Morgan & Logan Greenhaw
Nina- Thanks so much for your question! Ticks are definitely tricky, especially on our fluffy pups. We conducted regular tick checks every single night on each other and an extra-long check on Pneuma. She quickly learned to stay still while we slowly scanned her entire body with a headlamp each night. We found it helpful to illuminate her skin using a headlamp so that the ticks would stand out easier. We normally spent about 45 minutes to an hour each night looking for them on her body (especially during our time through the mid-Atlantic states). We would use tweezers to get them off and then put them in an air-tight container/bottle. You really just need to prioritize your pup and make sure you are checking them every single day. Our last word of advice is to find a solid tick medication that works for your dog. If you are keeping them up-to-date on their meds, then the ticks should just pop right off! Hope that helps!
Bring back your dog backpacks, I’ve been buying them on ebay to stockpile. I’ve tried all the competitors packs and they don’t make them like you did!
Can you tell me how you were able to do a thorough tick check on a fluffy dog? I am concerned about finding all of the ticks on my short haired brindle colored dog. Thank you
A really great article! It is true what they said – you have to make the dog top priority. Many dogs are rather ill-suited for such an adventure, and you see folks on trail dragging their “beloved pets” behind them. I’ve seen malnourished and exhausted dogs on the AT and it’s pathetic how little their owners put thought into the idea of taking a dog on a through hike. These guys are doing it right. Thank you for that.

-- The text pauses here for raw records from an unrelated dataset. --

(** In every run of the manager in which the application adds and
    removes listeners of its own events, every handshake success resets
    the attempt counter to 0 and leaves the registry as it is, and
    after it the live socket carries, under the event of each
    registered listener, exactly the registry's callbacks of that
    event, in order. *)
Theorem application_listeners_reattached_at_handshake
    (base : string) (tok : option string) (cs : list call)
    (m m' : manager) :
  Forall application_call cs →
  perform_all cs (initial base tok) = Some m →
  react Connect m = Some m' →
  reconnectAttempts m' = 0
  ∧ connectionStatus m' = CONNECTED
  ∧ socketEventListeners m' = socketEventListeners m
  ∧ ∃ sk', socket m' = Some sk' ∧ connected sk' = true
           ∧ ∀ l, l ∈ socketEventListeners m →
                  attached (l_event l) sk'
                  = registered (l_event l) (socketEventListeners m).
Proof.
  intros Hall Hrun Hreact.
  pose proof (wired_perform_all cs _ m Hall (wired_initial base tok) Hrun)
    as [_ Hw].
  destruct (socket m) as [sk |] eqn:Hsk;
    [| by simpl in Hreact; rewrite Hsk in Hreact].
  destruct (connected sk) eqn:Hc;
    [by simpl in Hreact; rewrite Hsk, Hc in Hreact |].
  destruct (connect_reattaches m sk Hsk Hc (Hw sk eq_refl "connect" eq_refl))
    as (m1 & sk' & Hreact1 & Ha & Hst & HR & Hsk' & Hc' & Hatt).
  rewrite Hreact in Hreact1. inversion Hreact1; subst m1.
  repeat split; try done. by exists sk'.
Qed.

End Listeners.

(* ===================================================================== *)
(** * The properties at concrete inputs *)
(* ===================================================================== *)

(** C2 at an attachment-only send from alice to bob. *)
Lemma C2_witness :
  @isValid hex_oids alice = true
  ∧ ∃ m,
      messages (store (@sendMessage hex_oids alice 100 attachment_only
                         server0).1)
      = messages (store server0) ++ [m]
      ∧ Message.sender m = alice
      ∧ Some (Message.receiver m) = sm_receiver attachment_only
      ∧ Message.content m = default [] (sm_content attachment_only)
      ∧ Message.attachments m = default [] (sm_attachments attachment_only)
      ∧ Emit ToSender "messageSaved" (PMessage m)
        ∈ (@sendMessage hex_oids alice 100 attachment_only server0).2.
Proof.
  split; [reflexivity |].
  exact (@C2_sendMessage_validates_then_persists hex_oids alice 100
           attachment_only server0 eq_refl).
Defined.


(** C6 at a send to a well-formed identifier that names no
    conversation: the not-found error and nothing written. *)
Lemma C6_witness :
  (@newMessage hex_oids alice 100 send_to_nowhere server_after_hello).1
  = server_after_hello
  ∧ (@newMessage hex_oids alice 100 send_to_nowhere server_after_hello).2
    = [error "Conversation not found" None].
Proof.
  assert (Hno : @names_no_conversation hex_oids send_to_nowhere
                  (store server_after_hello)).
  { intros cid c [= <-] _ Hc. vm_compute in Hc.
    apply list_elem_of_singleton in Hc. subst c.
    intros Heq. vm_compute in Heq. discriminate Heq. }
  exact (@C6_unknown_conversation_writes_nothing hex_oids alice 100
           send_to_nowhere server_after_hello Hno).
Defined.

(** C6 as stated fails.  A conversation-dialect send whose
    [conversationId] is not an identifier names no stored conversation,
    and nothing is written, but the error the sender gets is not the
    not-found error: the lookup throws the cast error and the [catch]
    block reports a failed send. *)
Lemma C6_counterexample :
  @names_no_conversation hex_oids send_to_malformed (store server_after_hello)
  ∧ (@newMessage hex_oids alice 100 send_to_malformed server_after_hello).1
    = server_after_hello
  ∧ (@newMessage hex_oids alice 100 send_to_malformed server_after_hello).2
    = [error "Failed to send message" (Some (CastError "_id"))]
  ∧ error "Conversation not found" None
    ∉ (@newMessage hex_oids alice 100 send_to_malformed server_after_hello).2.
Proof.
  split; [| split; [| split]].
  - intros cid c [= <-] Hv. vm_compute in Hv. discriminate Hv.
  - reflexivity.
  - reflexivity.
  - intros Hin. vm_compute in Hin.
    apply list_elem_of_singleton in Hin. discriminate Hin.
Qed.

(** C10 at bob's first message. *)
Lemma C10_witness :
  messages store_after_hello !! 0 = Some hello_message
  ∧ (∃ m', messages (@put_mark_read hex_oids 200 (Some [oid_of_nat 0])
                       store_after_hello).1 !! 0 = Some m'
           ∧ Message.read m' = true ∧ Message.readAt m' = None)
  ∧ (∃ m', messages (store (@markRead hex_oids 200 (Some [oid_of_nat 0])
                              server_after_hello).1) !! 0 = Some m'
           ∧ Message.read m' = true ∧ Message.readAt m' = Some 200%Z).
Proof.
  assert (Hm : messages store_after_hello !! 0 = Some hello_message)
    by (by vm_compute).
  split; [exact Hm |].
  destruct (@C10_http_mark_read_keeps_readAt hex_oids 200 [oid_of_nat 0]
              server_after_hello 0 hello_message)
    as [(m1 & H1 & _ & Hr1 & Ha1) (m2 & H2 & _ & Hr2 & Ha2)];
    [discriminate | reflexivity | exact Hm
    | vm_compute; apply list_elem_of_here | ].
  split; eexists; eauto.
Defined.

(** C5 at the store bob's first message leaves: alice replies in the
    conversation dialect, and alice sends a direct message. *)
Lemma C5_witness :
  (∃ c',
     find (fun x => bool_decide (Conversation._id x = oid_of_nat 1))
          (conversations
             (store (@newMessage hex_oids alice 200 reply_in_conversation
                       server_after_hello).1)) = Some c'
     ∧ Conversation.unreadCount c' = 1%Z)
  ∧ (∀ x', conversations
             (store (@sendMessage hex_oids alice 200 text_to_bob
                       server_after_hello).1) !! 0 = Some x' →
           Conversation.unreadCount x' = 0%Z).
Proof.
  destruct (@C5_unread_count_by_dialect hex_oids alice 200 server_after_hello
              eq_refl) as [Hconv Hsend].
  split.
  - destruct (Hconv reply_in_conversation (oid_of_nat 1) (lit "hi back")
                hello_conversation bob)
      as (c' & Hfind & Hunread & _);
      [reflexivity | discriminate | reflexivity | reflexivity | reflexivity
      | by vm_compute | reflexivity | ].
    exists c'. split; [exact Hfind | exact Hunread].
  - destruct (Hsend text_to_bob bob eq_refl eq_refl) as [Hdirect _].
    intros x' Hx'. specialize (Hdirect 0 x' Hx').
    change (conversations (store server_after_hello) !! 0)
      with (Some hello_conversation) in Hdirect.
    by destruct Hdirect as [-> _].
Defined.
(** * Kiln datamodel: validators and dataset splits

    A shallow embedding of [libs/core/kiln_ai/datamodel/__init__.py]:
    the rating taxonomy, the data-source property registry, the
    [TaskRun] validators with their change cache, and the
    [DatasetSplit] builder.

    Python values are modelled as follows.
    - [float] is IEEE 754 binary64, through the Standard Library's
      [spec_float] with [prec = 53] and [emax = 1024]; arithmetic is the
      library's round-to-nearest-even arithmetic.
    - [int] is [Z]; [str] is [string]; [None]-able fields are [option].
    - [dict] is a [gmap]; the iteration order of a dict only selects
      which of several errors is reported first, never whether one is.
    - a raised exception is the [Raise] case of [result]. *)

From Stdlib Require Import ZArith Lia Bool Ascii String.
From Stdlib Require Import Floats.SpecFloat.
From stdpp Require Import base option list strings gmap fin_maps fin_sets.

Open Scope Z_scope.

(** ** Enumerations *)

Inductive TaskOutputRatingType :=
| five_star
| pass_fail
| pass_fail_critical
| custom.

Inductive DataSourceType :=
| human
| synthetic.

#[global] Instance TaskOutputRatingType_eq_dec : EqDecision TaskOutputRatingType.
Proof. solve_decision. Defined.
#[global] Instance DataSourceType_eq_dec : EqDecision DataSourceType.
Proof. solve_decision. Defined.

(** ** Exceptions

    Every [ValueError] of the module, by the place that raises it; the
    message text is what the constructor's name says. *)

Inductive RatingName :=
| overall_rating
| requirement_rating (req_id : string).

Inductive PyError :=
(* TaskOutputRating *)
| RatingNotInteger (ty : TaskOutputRatingType) (name : RatingName)
| RatingOutOfRange (ty : TaskOutputRatingType) (name : RatingName)
(* DataSource *)
| PropertyWrongType (name : string)
| PropertyRequired (name : string)
| PropertyNotAllowed (name : string)
| PropertyEmpty (name : string)
(* TaskRun *)
| InputNotJson
| InputSchemaMismatch
| OutputNotJson
| OutputSchemaMismatch
| RepairedOutputRated
| RepairInstructionsRequired
| RepairedOutputRequired
| TagEmpty
| TagHasSpace
| InputSourceRequired
(* DatasetSplit *)
| SplitPercentagesSum
| NoParentTask
(* builtins *)
| OverflowError
| NanToInteger
| AttributeError.

Inductive result (A : Type) :=
| Ok (a : A)
| Raise (e : PyError).
Arguments Ok {A} a.
Arguments Raise {A} e.

#[global] Instance result_ret : MRet result := λ A a, Ok a.
#[global] Instance result_bind : MBind result := λ A B k r,
  match r with
  | Ok a => k a
  | Raise e => Raise e
  end.

Definition is_ok {A} (r : result A) : bool :=
  match r with Ok _ => true | Raise _ => false end.

(** ** Python floats (binary64) *)

Module Float.

Definition prec : Z := 53.
Definition emax : Z := 1024.

Abbreviation float := spec_float.

Definition valid (f : float) : bool := valid_binary prec emax f.

Definition add : float → float → float := SFadd prec emax.
Definition sub : float → float → float := SFsub prec emax.
Definition mul : float → float → float := SFmul prec emax.
Definition div : float → float → float := SFdiv prec emax.
Definition abs : float → float := SFabs.
Definition eqb : float → float → bool := SFeqb.
Definition leb : float → float → bool := SFleb.

(** The binary64 nearest to an integer. *)
Definition of_Z (n : Z) : float := binary_normalize prec emax n 0 false.

(** A decimal literal [a / b]: both are below [2^53] wherever this is
    used, so the correctly rounded quotient is the literal's value. *)
Definition of_ratio (a b : Z) : float := div (of_Z a) (of_Z b).

Definition signed (s : bool) (m : positive) : Z :=
  if s then Zneg m else Zpos m.

(** [float.is_integer()]. *)
Definition is_integer (f : float) : bool :=
  match f with
  | S754_zero _ => true
  | S754_finite _ m e => (0 <=? e) || (Zpos m mod 2 ^ (- e) =? 0)
  | S754_infinity _ | S754_nan => false
  end.

(** Python compares a float with an int by value, exactly. *)
Definition compare_int (f : float) (n : Z) : option comparison :=
  match f with
  | S754_nan => None
  | S754_infinity s => Some (if s then Lt else Gt)
  | S754_zero _ => Some (0 ?= n)
  | S754_finite s m e =>
      Some (if 0 <=? e then signed s m * 2 ^ e ?= n
            else signed s m ?= n * 2 ^ (- e))
  end.

Definition ltb_int (f : float) (n : Z) : bool :=
  match compare_int f n with Some Lt => true | _ => false end.
Definition gtb_int (f : float) (n : Z) : bool :=
  match compare_int f n with Some Gt => true | _ => false end.
Definition eqb_int (f : float) (n : Z) : bool :=
  match compare_int f n with Some Eq => true | _ => false end.
Definition geb_int (f : float) (n : Z) : bool :=
  match compare_int f n with Some (Gt | Eq) => true | _ => false end.

(** [x in [n1, n2, ...]] for a float [x] and a list of ints. *)
Definition in_ints (f : float) (ns : list Z) : bool :=
  existsb (eqb_int f) ns.

(** The integer a float stands for, when it stands for one. *)
Definition int_value (f : float) : option Z :=
  match f with
  | S754_zero _ => Some 0
  | S754_finite s m e =>
      if 0 <=? e then Some (signed s m * 2 ^ e)
      else if Zpos m mod 2 ^ (- e) =? 0 then Some (signed s m / 2 ^ (- e))
      else None
  | S754_infinity _ | S754_nan => None
  end.

(** [int * float] first converts the int: [OverflowError] when it is
    beyond the largest double. *)
Definition of_int (n : Z) : result float :=
  match of_Z n with
  | S754_infinity _ => Raise OverflowError
  | f => Ok f
  end.

(** [round(x)] with one argument: nearest integer, ties to even. *)
Definition round (f : float) : result Z :=
  match f with
  | S754_nan => Raise NanToInteger
  | S754_infinity _ => Raise OverflowError
  | S754_zero _ => Ok 0
  | S754_finite s m e =>
      if 0 <=? e then Ok (signed s m * 2 ^ e)
      else
        let d := 2 ^ (- e) in
        let q := Zpos m / d in
        let r := Zpos m mod d in
        let q' := match 2 * r ?= d with
                  | Lt => q
                  | Gt => q + 1
                  | Eq => if Z.even q then q else q + 1
                  end in
        Ok (if s then - q' else q')
  end.

(** [math.isclose(a, b, rel_tol=rel_tol)] with the default
    [abs_tol = 0.0]. *)
Definition isclose (a b rel_tol : float) : bool :=
  if eqb a b then true
  else
    match a, b with
    | S754_infinity _, _ | _, S754_infinity _ => false
    | _, _ =>
        let diff := abs (sub b a) in
        leb diff (abs (mul rel_tol b))
        || leb diff (abs (mul rel_tol a))
        || leb diff (S754_zero false)
    end.

End Float.

Abbreviation float := spec_float.

(** ** The builtin [sum]

    [sum(xs)] starts from the int [0] and adds the items in order; the
    first float makes the total a float.  Up to CPython 3.11 the total
    of floats is then a plain running double.  From CPython 3.12 on it
    carries the compensation of Neumaier's summation, which is added to
    the total at the end unless it is zero or not finite.  Which of the
    two runs is the interpreter's choice, not the program's. *)

Inductive SumAlgorithm :=
| left_to_right
| neumaier.

Module Builtins.

(** [c && Py_IS_FINITE(c)] *)
Definition is_finite_nonzero (c : float) : bool :=
  match c with
  | S754_finite _ _ _ => true
  | _ => false
  end.

(** The compensated loop over the items that follow the first. *)
Fixpoint compensated_sum (f_result c : float) (xs : list float) : float :=
  match xs with
  | [] => if is_finite_nonzero c then Float.add f_result c else f_result
  | x :: rest =>
      let t := Float.add f_result x in
      let c' :=
        if Float.leb (Float.abs x) (Float.abs f_result)
        then Float.add c (Float.add (Float.sub f_result t) x)
        else Float.add c (Float.add (Float.sub x t) f_result) in
      compensated_sum t c' rest
  end.

Definition sum (alg : SumAlgorithm) (xs : list float) : float :=
  match alg with
  | left_to_right => foldl Float.add (Float.of_Z 0) xs
  | neumaier =>
      match xs with
      | [] => Float.of_Z 0
      | x :: rest =>
          compensated_sum (Float.add (Float.of_Z 0) x) (S754_zero false) rest
      end
  end.

End Builtins.


(** ** Rating taxonomy *)

Module RequirementRating.
Record t := mk {
  value : float;
  type : TaskOutputRatingType;
}.
End RequirementRating.
(** [cv2.boundingRect] of a point set: the up-right rectangle
    (x, y, w, h) with [w = max x - min x + 1], [h = max y - min y + 1]. *)
Definition boundingRect (pts : contour) : Z * Z * Z * Z :=
  match pts with
  | [] => (0, 0, 0, 0)
  | (x0, y0) :: rest =>
      let xmin := foldr Z.min x0 (fst <$> rest) in
      let xmax := foldr Z.max x0 (fst <$> rest) in
      let ymin := foldr Z.min y0 (snd <$> rest) in
      let ymax := foldr Z.max y0 (snd <$> rest) in
      (xmin, ymin, xmax - xmin + 1, ymax - ymin + 1)
  end.

(** [a.reshape(4, 2)] of the [4 x 1 x 2] array of an approximation with
    four points: the same four points in the same order. *)
Definition reshape_4_2 (a : contour) : list point := a.

(** ** [find_puzzle] *)

(** The loop over the sorted contours (lines 51-72).  [break] leaves the
    loop with the approximation just accepted; otherwise the loop goes on
    with the remaining contours. *)
Fixpoint find_puzzle_loop (cnts : list contour) (puzzle_cnt : option contour)
    : M Frame (option contour) :=
  match cnts with
  | [] => mret puzzle_cnt
  | c :: cnts' =>
      let peri := arcLength L c true in
      let approx := approxPolyDP L c (0.01 * peri)%float true in
      if (length approx =? 4)%nat then
        let '(x, y, w, h) := boundingRect approx in
        aspectRatio ← lift (truediv w h);
        let keepDims := (w >? 45) && (h >? 45) in
        let keepAspectRatio :=
          PrimFloat.leb 0.8 aspectRatio && PrimFloat.leb aspectRatio 1.2 in
        if keepDims && keepAspectRatio then
          let puzzle_cnt := Some approx in
          modify (λ frame, drawContours frame [approx] (-1) (0, 255, 0) 2);;
          mret puzzle_cnt
        else find_puzzle_loop cnts' puzzle_cnt
      else find_puzzle_loop cnts' puzzle_cnt
  end.

(** Lines 31-80.  [gray] is an array of its own, and [findContours] is
    handed a copy of [thresh]: the drawing on [frame] at the end of the
    loop reaches neither. *)
Definition find_puzzle : M Frame gray :=
  frame ← read;
  let gray := cvtColor L frame COLOR_BGR2GRAY in
  let blurred := GaussianBlur L gray (7, 7) 3 in
  let thresh :=
    adaptiveThreshold L blurred 255 ADAPTIVE_THRESH_GAUSSIAN_C THRESH_BINARY 11 2 in
  let thresh := bitwise_not thresh in
  let cnts := findContours L thresh RETR_EXTERNAL CHAIN_APPROX_SIMPLE in
  let cnts := sorted_reverse (contourArea L) cnts in
  let puzzle_cnt := None in
  puzzle_cnt ← find_puzzle_loop cnts puzzle_cnt;
  match puzzle_cnt with
  | None => raise PuzzleNotFoundError
  | Some puzzle_cnt =>
      let transformed := four_point_transform L gray (reshape_4_2 puzzle_cnt) in
      mret transformed
  end.

(** ** [extract_digit] *)

(** Lines 90-117.  [cv2.threshold] and [clear_border] return new arrays,
    the mask is a local array: nothing is written to [cell]. *)
Definition extract_digit : M gray (option gray * bool) :=
  cell ← read;
  let empty := true in
  let thresh := (threshold cell 0 255 (Z.lor THRESH_BINARY_INV THRESH_OTSU)).2 in
  let thresh := clear_border thresh in
  let cnts := findContours L thresh RETR_EXTERNAL CHAIN_APPROX_SIMPLE in
  if (length cnts =? 0)%nat then mret (None, empty)
  else
    let empty := false in
    c ← lift (py_max (contourArea L) cnts);
    let mask := np_zeros (shape thresh) in
    let mask := drawContours mask [c] (-1) 255 (-1) in
    let digit := bitwise_and thresh thresh mask in
    mret (Some digit, empty).

(** ** The conditions of the loop, contour by contour *)

(** The polygon approximation of a contour, with a tolerance of 0.01
    times its perimeter (lines 53-54). *)
Definition approx_of (c : contour) : contour :=
  approxPolyDP L c (0.01 * arcLength L c true)%float true.

(** Width and height of the bounding rectangle of the approximation. *)
Definition bbox_size (c : contour) : Z * Z :=
  let '(_, _, w, h) := boundingRect (approx_of c) in (w, h).

Definition four_vertices (c : contour) : bool :=
  (length (approx_of c) =? 4)%nat.

Definition keepDims (c : contour) : bool :=
  (45 <? (bbox_size c).1) && (45 <? (bbox_size c).2).

(** The test [aspectRatio >= 0.8 and aspectRatio <= 1.2] on the binary64
    quotient of two ints. *)
Definition aspect_in_band (w h : Z) : bool :=
  let aspectRatio := PrimFloat.div (float_of_int w) (float_of_int h) in
  PrimFloat.leb 0.8 aspectRatio && PrimFloat.leb aspectRatio 1.2.

Definition keepAspectRatio (c : contour) : bool :=
  aspect_in_band (bbox_size c).1 (bbox_size c).2.

Definition qualifies (c : contour) : bool :=
  four_vertices c && keepDims c && keepAspectRatio c.

(** The contours the loop of [find_puzzle] runs over, before and after
    sorting, and the image they are warped from. *)
Definition gray_of (frame : Frame) : gray := cvtColor L frame COLOR_BGR2GRAY.

Definition found_contours (frame : Frame) : list contour :=
  findContours L
    (bitwise_not
       (adaptiveThreshold L (GaussianBlur L (gray_of frame) (7, 7) 3) 255
          ADAPTIVE_THRESH_GAUSSIAN_C THRESH_BINARY 11 2))
    RETR_EXTERNAL CHAIN_APPROX_SIMPLE.

Definition sorted_contours (frame : Frame) : list contour :=
  sorted_reverse (contourArea L) (found_contours frame).

(** What the accepted approximation leaves on the caller's frame. *)
Definition drawn (frame : Frame) (c : contour) : Frame :=
  drawContours frame [approx_of c] (-1) (0, 255, 0) 2.

(** The image [extract_digit] searches for contours, and what it finds. *)
Definition cell_thresh (cell : gray) : gray :=
  clear_border (threshold cell 0 255 (Z.lor THRESH_BINARY_INV THRESH_OTSU)).2.

Definition cell_contours (cell : gray) : list contour :=
  findContours L (cell_thresh cell) RETR_EXTERNAL CHAIN_APPROX_SIMPLE.

Definition filled_mask (cell : gray) (c : contour) : gray :=
  drawContours (np_zeros (shape (cell_thresh cell))) [c] (-1) 255 (-1).

End Library.

(** An image is a matrix: all its rows have the same length. *)
Definition rectangular {P} (img : image P) : Prop :=
  Forall (λ row, length row = (shape img).2) img.

(** Two images of the same dimensions: as many rows, each as long. *)
Definition same_dims {A B} (a : image A) (b : image B) : Prop :=
  Forall2 (λ ra rb, length ra = length rb) a b.

(** A blank cell: every pixel has the same value [v]. *)
Definition blank (v : Z) (cell : gray) : Prop := all_pixels (eq v) cell.

(** Decreasing keys along a list. *)
Definition descending {A} (key : A → Q) (l : list A) : Prop :=
  StronglySorted (λ a b, (key b <= key a)%Q) l.

(** ** What the library documents about blank images

    Two facts of the routines behind [cv_library], used for blank cells
    only: an image without foreground has no contour, and in a uniform
    non-zero image every pixel belongs to the one component, which lies
    on the border. *)
Definition no_foreground_no_contours (L : cv_library) : Prop :=
  ∀ img mode method,
    all_pixels (eq 0) img → findContours L img mode method = [].

Definition uniform_component_on_border (L : cv_library) : Prop :=
  ∀ img v r row k p,
    v ≠ 0 → rectangular img → all_pixels (eq v) img →
    img !! r = Some row → row !! k = Some p →
    border_component L img r k = true.

(** ** A small library instance to run the functions on

    Enough of a library to evaluate the two functions on concrete
    arrays: luminance by integer weights, no blur, a fixed level in place
    of the adaptive one, one contour (the corners of the bounding box of
    the foreground, clockwise from the top left) per image, Green's
    formula for areas, the Euclidean perimeter, polygons left as they
    are, rasters and warps on bounding boxes, the mid-range level for
    Otsu, and border components grown from the border pixels. *)
Module Toy.

Definition luminance (p : bgr) : Z :=
  let '(b, g, r) := p in (114 * b + 587 * g + 299 * r + 500) / 1000.

Definition cvtColor (frame : Frame) (_ : color_code) : gray :=
  (λ row : list bgr, luminance <$> row) <$> frame.

Definition GaussianBlur (src : gray) (_ : Z * Z) (_ : Z) : gray := src.

Definition adaptiveThreshold (src : gray) (maxValue : Z) (_ : adaptive_method)
    (_ : Z) (_ : Z) (_ : Z) : gray :=
  (λ row : list Z, (λ p, if 127 <? p then maxValue else 0) <$> row) <$> src.

(** Coordinates (x, y) = (column, row) of the non-zero pixels. *)
Definition foreground (img : gray) : list point :=
  mjoin (imap (λ r row,
                 omap id (imap (λ c p, if p =? 0 then None
                                       else Some (Z.of_nat c, Z.of_nat r)) row))
              img).

Definition box_corners (pts : list point) : contour :=
  match pts with
  | [] => []
  | _ =>
      let '(x, y, w, h) := boundingRect pts in
      [(x, y); (x + w - 1, y); (x + w - 1, y + h - 1); (x, y + h - 1)]
  end.

Definition findContours (img : gray) (_ : retrieval_mode)
    (_ : approximation_mode) : list contour :=
  match foreground img with
  | [] => []
  | pts => [box_corners pts]
  end.

(** Twice the signed area of a closed polygon. *)
Fixpoint shoelace (first prev : point) (rest : list point) : Z :=
  match rest with
  | [] => prev.1 * first.2 - prev.2 * first.1
  | p :: rest' => prev.1 * p.2 - prev.2 * p.1 + shoelace first p rest'
  end.

Definition contourArea (c : contour) : Q :=
  match c with
  | [] => 0
  | p :: rest => Qmake (Z.abs (shoelace p p rest)) 2
  end.

Definition dist (p q : point) : float :=
  let dx := float_of_int (q.1 - p.1) in
  let dy := float_of_int (q.2 - p.2) in
  PrimFloat.sqrt (dx * dx + dy * dy).

Fixpoint path_length (first prev : point) (rest : list point) (closed : bool)
    : float :=
  match rest with
  | [] => if closed then dist prev first else 0%float
  | p :: rest' => (dist prev p + path_length first p rest' closed)%float
  end.

Definition arcLength (c : contour) (closed : bool) : float :=
  match c with
  | [] => 0%float
  | p :: rest => path_length p p rest closed
  end.

Definition approxPolyDP (c : contour) (_ : float) (_ : bool) : contour := c.

Definition in_box (b : Z * Z * Z * Z) (r c : nat) : bool :=
  let '(x, y, w, h) := b in
  (x <=? Z.of_nat c) && (Z.of_nat c <? x + w) &&
  (y <=? Z.of_nat r) && (Z.of_nat r <? y + h).

Definition on_box_edge (b : Z * Z * Z * Z) (r c : nat) : bool :=
  let '(x, y, w, h) := b in
  in_box b r c &&
  ((Z.of_nat c =? x) || (Z.of_nat c =? x + w - 1) ||
   (Z.of_nat r =? y) || (Z.of_nat r =? y + h - 1)).

Definition contour_raster (cs : list contour) (_ : Z) (thickness : Z)
    (r c : nat) : bool :=
  existsb (λ k, if thickness <? 0 then in_box (boundingRect k) r c
                else on_box_edge (boundingRect k) r c) cs.

Definition four_point_transform (img : gray) (pts : list point) : gray :=
  let '(x, y, w, h) := boundingRect pts in
  (λ row : list Z, take (Z.to_nat w) (drop (Z.to_nat x) row))
    <$> take (Z.to_nat h) (drop (Z.to_nat y) img).

Definition otsu_level (img : gray) : Z :=
  match mjoin img with
  | [] => 0
  | p :: ps => (foldr Z.min p ps + foldr Z.max p ps) / 2
  end.

(** Border components: the non-zero border pixels, grown to the
    8-neighbours of equal value until every pixel has had its turn. *)
Definition marked (marks : list (list bool)) (r c : nat) : bool :=
  default false (marks !! r ≫= λ row, row !! c).

Definition on_border (img : gray) (r c : nat) : bool :=
  (r =? 0)%nat || (S r =? length img)%nat ||
  (c =? 0)%nat || (S c =? length (default [] (img !! r)))%nat.

Definition neighbours (r c : nat) : list (nat * nat) :=
  [(pred r, pred c); (pred r, c); (pred r, S c);
   (r, pred c); (r, S c);
   (S r, pred c); (S r, c); (S r, S c)].

Definition grow (img : gray) (marks : list (list bool)) : list (list bool) :=
  imap (λ r row,
          imap (λ c p,
                  marked marks r c ||
                  (negb (p =? 0) &&
                   existsb (λ n, marked marks n.1 n.2 && (pixel_at img n.1 n.2 =? p))
                           (neighbours r c)))
               row)
       img.

Definition border_seed (img : gray) : list (list bool) :=
  imap (λ r row, imap (λ c p, negb (p =? 0) && on_border img r c) row) img.

Definition border_component (img : gray) (r c : nat) : bool :=
  marked (Nat.iter (length (mjoin img)) (grow img) (border_seed img)) r c.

Great article. Thanks for the tips!
Thank you for the wisdom shared at the end. Most people don’t know or appreciate the rigors (for the dog) or the responsibilities required to thruhike with a dog. It’s complicated!
Ian – the boots protect the dog’s paw pads. We take it for granted that they don’t need them, but if the dog is wearing booties you never have to worry about pulling a thorn out of the dog’s paw. Also, a dog thru-hiking is walking more than most other dogs do, and there are all kinds of trail conditions our pets don’t normally encounter. I live in a climate that’s similar to a high desert, where it can be in the triple digits in August or single digits in February. Dog booties mean protecting sensitive paws from frostbite or burning.
Think a lot of thru hiking with dogs applies to regular long hikes too.
1. what did sh carry in her own pack
2.why use dog boots
3. How were staying places and rides along the way.
4. Dogs SHOULD ALWAYS be leashed, mainly for their own safety
Thanks for posting
As a huge dog lover, and a Thru-hiker wanna-Be….. it was cool,,, and I do appreciate you sharing.. stay cool, and more importantly Safe… ✌️
“Hike Your Dog’s Hike”. No truer words. Great article – thank you!